La génesis del MJP sigue a la estrategia política y militar de la “seguridad democrática” y sus pronósticos de animación triunfalista de una salida militar ya implementada por años, fundada en presiones autoritarias y en comprobadas violaciones de derechos humanos ayer expresadas en los llamados “falsos positivos” y hoy en la fase del llamado plan de consolidación y control social territorial. Tiene la misma matriz o molde, como antesala de una etapa más de profundización del conflicto, en la que se combina ahora una retórica de eventuales diálogos y una mayor insistencia bélica, ante una guerrilla que mantiene incluso capacidad ofensiva y presencia en diversas regiones.
Es decir, el MJP, que se basa además en la idea de las desmovilizaciones individuales como práctica y aplicación de la llamada “seguridad democrática”, contraria a la justicia transicional que propugna por acuerdos con la oposición armada, no está concebido como producto de algún tipo de concertación o negociación entre las dos partes que deben mirar hipotéticamente los instrumentos más adecuados para la realización de un proceso de paz.

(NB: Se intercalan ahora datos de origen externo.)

(* ===================================================================== *)
(** ** The [urls] table *)
(* ===================================================================== *)

(** One row of
    [CREATE TABLE urls (id INTEGER PRIMARY KEY AUTOINCREMENT,
       unique_id TEXT UNIQUE NOT NULL, original_url TEXT NOT NULL,
       created_at DATETIME DEFAULT CURRENT_TIMESTAMP,
       click_count INTEGER DEFAULT 0, user_id INTEGER, user_name TEXT)]. *)
Record row := mkRow {
  id : Z;
  unique_id : string;
  original_url : string;
  created_at : string;
  click_count : Z;
  user_id : Z;
  user_name : string
}.

(** The table in insertion order. *)
Definition table := list row.

(** [click_count INTEGER DEFAULT 0] *)
Definition click_count_default : Z := 0.

Definition has_unique_id (u : string) (r : row) : bool :=
  String.eqb (unique_id r) u.

(** AUTOINCREMENT: one more than the largest rowid handed out so far. *)
Definition next_rowid (t : table) : Z :=
  1 + fold_right Z.max 0 (map id t).

Definition bump (r : row) : row :=
  mkRow (id r) (unique_id r) (original_url r) (created_at r)
        (click_count r + 1) (user_id r) (user_name r).

(* ===================================================================== *)
(** ** Effects *)
(* ===================================================================== *)

Module User.
(** [telegram.User], the fields the bot reads. *)
Record t := mk {
  id : Z;
  first_name : string;
  last_name : option string;
  username : option string
}.
End User.

(** [InlineKeyboardButton(label, url=...)] *)
Record InlineKeyboardButton := mkButton {
  button_text : string;
  button_url : string
}.

Definition InlineKeyboardMarkup := list (list InlineKeyboardButton).

Inductive level := INFO | ERROR.

(** The SQL statements of the program. *)
Inductive sql :=
| CreateTableIfNotExists
| InsertUrl (unique_id original_url : string) (user_id : Z) (user_name : string)
| SelectOriginalUrl (unique_id : string)
| UpdateClickCount (unique_id : string)
| SelectCount
| SelectSumClicks
| SelectTop5.
(** * vimdoku: the Sudoku grid service and the solution service

    A shallow embedding of the typed grid ([GridSvc], grid service file),
    of the solution generator, validator and (de)serialiser
    ([SolutionService], solution service file) and of the position helpers
    they call, with the properties of the specification stated over them;
    and of the timer service ([TimerService]) and the shared [clamp], with
    further properties that the code of all of them shows. *)

From Stdlib Require Import ZArith Lia Bool Ascii.
From stdpp Require Import base list strings gmap pretty.

Set Warnings "-register-all".

Open Scope Z_scope.
Open Scope nat_scope.

(** ** Runtime values and errors *)

(** The values a grid can hold at run time.  The grid is generic in its
    cell type, which TypeScript erases; every cell, row and grid datum is one
    of these values.  A number is an integer, [VNum], or the exact decimal
    [mantissa]·10^[exponent] with a negative exponent, [VFrac], when it is
    not one (the rounding of decimals to doubles is not modelled; the
    numbers the grid code meets are digits). *)
Inductive JsVal : Type :=
  | VUndef
  | VNull
  | VBool (b : bool)
  | VNum (n : Z)
  | VFrac (mantissa exponent : Z)
  | VStr (s : string)
  | VArr (items : list JsVal)
  | VObj (fields : list (string * JsVal)).

(** Errors that the modelled code throws or lets through.  Modelled from
    the spec: the class [InvalidSolutionError] of the shared utilities is
    not among the sources; it carries the offending text and the underlying
    error as its cause, the two arguments [fromString] builds it from. *)
Inductive JsError : Type :=
  | TypeError (message : string)
  | SyntaxError (message : string)
  | InvalidSolutionError (text : string) (cause : JsError).

(** A computation either returns or throws. *)
Inductive result (A : Type) : Type :=
  | Ok (a : A)
  | Throw (e : JsError).
Arguments Ok {A} a.
Arguments Throw {A} e.

Global Instance result_ret : MRet result := λ A a, Ok a.
Global Instance result_bind : MBind result := λ A B k m,
  match m with
  | Ok a => k a
  | Throw e => Throw e
  end.
Global Instance result_fmap : FMap result := λ A B f m,
  match m with
  | Ok a => Ok (f a)
  | Throw e => Throw e
  end.

(** The value of an own property of an object literal, [undefined] when the
    object has no such key (the last binding wins, as in an object built
    from a text with a repeated key). *)
Fixpoint get_field (key : string) (fields : list (string * JsVal)) : JsVal :=
  match fields with
  | [] => VUndef
  | (k, v) :: rest =>
      match get_field key rest with
      | VUndef => if String.eqb k key then v else VUndef
      | later => later
      end
  end.

(** [v[key]] for an array index: reading a property of [undefined] or
    [null] throws a [TypeError] with the engine's message (the one the
    solution service matches against); an index outside an array, or any
    index of a number or boolean, reads [undefined]. *)
Definition read_index (v : JsVal) (i : nat) : result JsVal :=
  match v with
  | VUndef =>
      Throw (TypeError ("Cannot read properties of undefined (reading '" +:+ pretty i +:+ "')"))
  | VNull =>
      Throw (TypeError ("Cannot read properties of null (reading '" +:+ pretty i +:+ "')"))
  | VArr items => Ok (default VUndef (items !! i))
  | VObj fields => Ok (get_field (pretty i) fields)
  | VStr s => Ok (match String.get i s with Some c => VStr (String c EmptyString) | None => VUndef end)
  | VBool _ | VNum _ | VFrac _ _ => Ok VUndef
  end.
(** X14. [from_fms_config] reads the source's [pad_id] and the fields named
    like the constructor's parameters only: source dictionaries that agree on
    these give the same result; a [pad_token_id] or [tie_word_embeddings] of
    the source is ignored. *)
Theorem from_fms_config_reads_source_fields
    (config_dict config_dict' hf_kwargs : gmap string pyval) :
  (∀ k, k ∈ source_fields → config_dict !! k = config_dict' !! k) →
  LLaMAHFConfig.from_fms_config config_dict hf_kwargs
  = LLaMAHFConfig.from_fms_config config_dict' hf_kwargs.
Proof.
  intros Hsame. unfold LLaMAHFConfig.from_fms_config.
  assert (Hpad : config_dict !! "pad_id" = config_dict' !! "pad_id")
    by (apply Hsame; unfold source_fields; ConfigLookups.among).
  destruct (config_dict !! "pad_id") as [v|] eqn:Hv; symmetry in Hpad.
  - rewrite (ConfigFacts.renamed_Ok _ _ Hv), (ConfigFacts.renamed_Ok _ _ Hpad).
    rewrite !bind_Ok. f_equal. unfold LLaMAHFConfig.from_dict. f_equal.
    set (d := <["pad_token_id" := v]> (delete "pad_id" config_dict)).
    set (d' := <["pad_token_id" := v]> (delete "pad_id" config_dict')).
    assert (Harg : ∀ k, k ∈ parameter_names →
              LLaMAHFConfig.arg d k = LLaMAHFConfig.arg d' k).
    { intros k Hk. unfold LLaMAHFConfig.arg, d, d'. f_equal. f_equal.
      destruct (decide (k = "pad_token_id")) as [->|Hne];
        [by rewrite !lookup_insert_eq|].
      rewrite !lookup_insert_ne by done.
      destruct (decide (k = "pad_id")) as [->|Hne'];
        [by rewrite !lookup_delete_eq|].
      rewrite !lookup_delete_ne by done. apply Hsame.
      unfold source_fields. apply list_elem_of_further.
      unfold parameter_names in Hk. apply elem_of_app in Hk as [Hk|Hk];
        apply elem_of_app; [by left|right].
      apply elem_of_cons in Hk as [->|Hk]; done. }
    clearbody d d'.
    unfold LLaMAHFConfig.__init__, LLaMAHFConfig.own_attributes. cbn [foldl].
    repeat match goal with
           | |- context [LLaMAHFConfig.arg d ?k] =>
               rewrite (Harg k)
                 by (unfold parameter_names, LLaMAHFConfig.own_attributes;
                     cbn [app]; ConfigLookups.among)
           end.
    reflexivity.
  - by rewrite (ConfigFacts.renamed_Raise _ Hv), (ConfigFacts.renamed_Raise _ Hpad).
Qed.
Lemma memory_append_unique env w s w' :
  never_repeats env ->
  SavedReport.id s = uuid4 env (uuid_draws w) ->
  uuid_draws w' = S (uuid_draws w) ->
  MEMORY_REPORTS w' = MEMORY_REPORTS w ++ [s] ->
  db w' = db w ->
  ids_unique env w -> ids_unique env w'.
Proof.
  intros Hinj Hid Hdraws Hmem Hdb (N & F & D). unfold ids_unique.
  rewrite Hmem, Hdb.
  assert (Hle : uuid_draws w <= uuid_draws w') by lia.
  split; [|split].
  - apply NoDup_map_snoc; [exact N|]. intros Hin.
    apply in_map_iff in Hin. destruct Hin as (r & Er & Hr).
    rewrite Forall_forall in F. specialize (F r Hr).
    rewrite Er, Hid in F. now apply (fresh_not_drawn env w).
  - apply Forall_app. split.
    + eapply Forall_impl; [|exact F]. intros r. now apply drawn_mono.
    + constructor; [|constructor]. exists (uuid_draws w).
      split; [lia|exact Hid].
  - intros m Em. destruct (D m Em) as [N' F']. split; [exact N'|].
    eapply Forall_impl; [|exact F']. intros d. now apply doc_drawn_mono.
Qed.

Lemma insert_one_unique env w s m w' :
  never_repeats env ->
  SavedReport.id s = uuid4 env (uuid_draws w) ->
  uuid_draws w' = S (uuid_draws w) ->
  MEMORY_REPORTS w' = MEMORY_REPORTS w ->
  db w = Some m ->
  db w' = Some (Mongo.insert_one (stored_doc s) m) ->
  ids_unique env w -> ids_unique env w'.
Proof.
  intros Hinj Hid Hdraws Hmem Hdb Hdb' (N & F & D). unfold ids_unique.
  rewrite Hmem, Hdb'.
  assert (Hle : uuid_draws w <= uuid_draws w') by lia.
  destruct (D m Hdb) as [N' F'].
  split; [exact N|]. split.
  - eapply Forall_impl; [|exact F]. intros r. now apply drawn_mono.
  - intros m' Em'. inversion Em'; subst m'; clear Em'.
    unfold Mongo.insert_one. cbn [Mongo.reports].
    change (dict_get "_id" (stored_doc s)) with (@None pyval). cbv iota.
    split.
    + apply NoDup_map_snoc; [exact N'|]. intros Hin.
      apply in_map_iff in Hin. destruct Hin as (d & Ed & Hd).
      rewrite Forall_forall in F'. destruct (F' d Hd) as (x & Ex & Hx).
      rewrite Ex in Ed. cbn in Ed. inversion Ed; subst x.
      rewrite Hid in Hx. now apply (fresh_not_drawn env w).
    + apply Forall_app. split.
      * eapply Forall_impl; [|exact F']. intros d. now apply doc_drawn_mono.
      * constructor; [|constructor]. exists (SavedReport.id s).
        split; [reflexivity|]. exists (uuid_draws w).
        split; [lia|exact Hid].
Qed.

Lemma save_report_ids_unique env w report :
  never_repeats env ->
  ids_unique env w -> ids_unique env (snd (save_report report env w)).
Proof.
  intros Hinj H. rewrite save_report_run. cbv zeta.
  rewrite mongo_save_run. cbn [db after_init db_ops].
  destruct (USE_MONGODB w && is_some (db w)).
  - destruct (db w) as [m|] eqn:Hm.
    + destruct (db_fault env (db_ops w)); cbn [snd].
      * apply (memory_append_unique env w (new_saved_report env w report));
          [exact Hinj|reflexivity|reflexivity|reflexivity
          |cbn; now rewrite ?Hm|exact H].
      * apply (insert_one_unique env w (new_saved_report env w report) m);
          [exact Hinj|reflexivity|reflexivity|reflexivity|exact Hm
          |reflexivity|exact H].
    + cbn [snd].
      apply (memory_append_unique env w (new_saved_report env w report));
        [exact Hinj|reflexivity|reflexivity|reflexivity
        |cbn; now rewrite ?Hm|exact H].
  - cbn [snd].
    apply (memory_append_unique env w (new_saved_report env w report));
      [exact Hinj|reflexivity|reflexivity|reflexivity|reflexivity|exact H].
Qed.

Lemma remove_first_zero f l r :
  Mongo.remove_first f l = (r, 0) -> r = l.
Proof.
  revert r. induction l as [|d l IH]; cbn; intros r H; [now inversion H|].
  destruct (f d); [discriminate|].
  destruct (Mongo.remove_first f l) as [r' n]. inversion H; subst.
  now rewrite (IH r' eq_refl).
Qed.

Lemma delete_report_ids_unique env w report_id :
  ids_unique env w -> ids_unique env (snd (delete_report report_id env w)).
Proof.
  intros H.
  unfold delete_report, http_guard, try_except.
  unfold bind, get_world, db_reports, db_await, modify, not_found, raise, ret.
  destruct (USE_MONGODB w) eqn:Hu.
  - destruct (db w) as [m|] eqn:Hm; [|cbn; exact H].
    destruct (db_fault env (db_ops w)) as [e|].
    { apply (ids_unique_read env w); [| |exact H];
        destruct e; cbn; unfold same_store; cbn; rewrite ?Hm; auto. }
    unfold Mongo.delete_one.
    destruct (Mongo.remove_first _ (Mongo.reports m)) as [r n] eqn:Hrm.
    assert (Hgoal : ids_unique env
              (set_db (Mongo.mk r (Mongo.next_oid m))
                 (mk_world (USE_MONGODB w) (Some m) (MEMORY_REPORTS w)
                    (llm_calls w) (uuid_draws w) (clock_reads w)
                    (S (db_ops w))))).
    { destruct H as (N & F & D). destruct (D m Hm) as [N' F'].
      unfold ids_unique, set_db. cbn [MEMORY_REPORTS db uuid_draws].
      split; [exact N|]. split; [exact F|].
      intros m' Em'. inversion Em'; subst m'; clear Em'.
      cbn [Mongo.reports].
      pose proof (remove_first_count (Mongo.matches_id report_id)
                    (Mongo.reports m)) as Hn.
      rewrite Hrm in Hn. cbn [snd] in Hn. destruct Hn as [-> | ->].
      - apply remove_first_zero in Hrm. subst r. now split.
      - destruct (remove_first_split _ _ _ Hrm)
          as (l1 & d & l2 & E & -> & _ & _).
        rewrite E in N', F'. rewrite map_app in N'. cbn [map] in N'.
        apply NoDup_remove_1 in N'. rewrite <- map_app in N'.
        split; [exact N'|].
        apply Forall_app in F'. destruct F' as [F1 F2].
        inversion F2; subst. apply Forall_app. now split. }
    rewrite ?Hm. destruct (n =? 0)%nat; cbn [snd]; exact Hgoal.
  - destruct (memory_pop report_id (MEMORY_REPORTS w)) as [l'|] eqn:Hpop;
      cbn [snd]; [|exact H].
    destruct (memory_pop_split _ _ _ Hpop) as (l1 & r & l2 & E & -> & _ & _).
    destruct H as (N & F & D). unfold ids_unique, set_memory.
    cbn [MEMORY_REPORTS db uuid_draws].
    rewrite E in N, F. rewrite map_app in N. cbn [map] in N.
    apply NoDup_remove_1 in N. rewrite <- map_app in N.
    split; [exact N|]. split; [|exact D].
    apply Forall_app in F. destruct F as [F1 F2].
    inversion F2; subst. apply Forall_app. now split.
Qed.

Lemma handle_ids_unique env q w :
  never_repeats env -> ids_unique env w -> ids_unique env (handle q env w).
Proof.
  intros Hinj H. destruct q; cbn [handle].
  - apply (ids_unique_read env w); [apply preserves_analyze_report
                                   |apply grows_analyze_report|exact H].
  - now apply save_report_ids_unique.
  - apply (ids_unique_read env w); [apply preserves_get_reports
                                   |apply grows_get_reports|exact H].
  - apply (ids_unique_read env w); [apply preserves_get_report
                                   |apply grows_get_report|exact H].
  - now apply delete_report_ids_unique.
  - apply (ids_unique_read env w); [apply preserves_compare_reports
                                   |apply grows_compare_reports|exact H].
Qed.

Es limitado y exclusivo desde los enfoques de una parte, sin correspondencia con la realidad de una confrontación en la que son dos los contendientes, que pueden acordar su des-intensificación y determinar causes y herramientas de regulación y solución.
Es cierto que no era obligatoria para el Estado esa consulta o habilitar mecanismos de escucha de las opiniones de la guerrilla, por más irracionales que pudieran parecer para muchos. Pero sí es lo deseable y hubiera sido más eficaz inquirir a las organizaciones insurgentes para avanzar en la puesta en marcha de una acción dialógica y de resolución pactada, superior al argumento esgrimido con el que se concluye tendenciosamente que las condiciones de aproximación entre las partes no están dadas y que se trataba sólo de facultar al Presidente para una etapa muy posterior. Cuando, por variables concernientes a la derrota militar, a la desmoralización y a la desbandada, la guerrilla se avenga al modelo de sometimiento a la justicia, en los términos decididos previamente de modo exclusivo y excluyente por el Estado.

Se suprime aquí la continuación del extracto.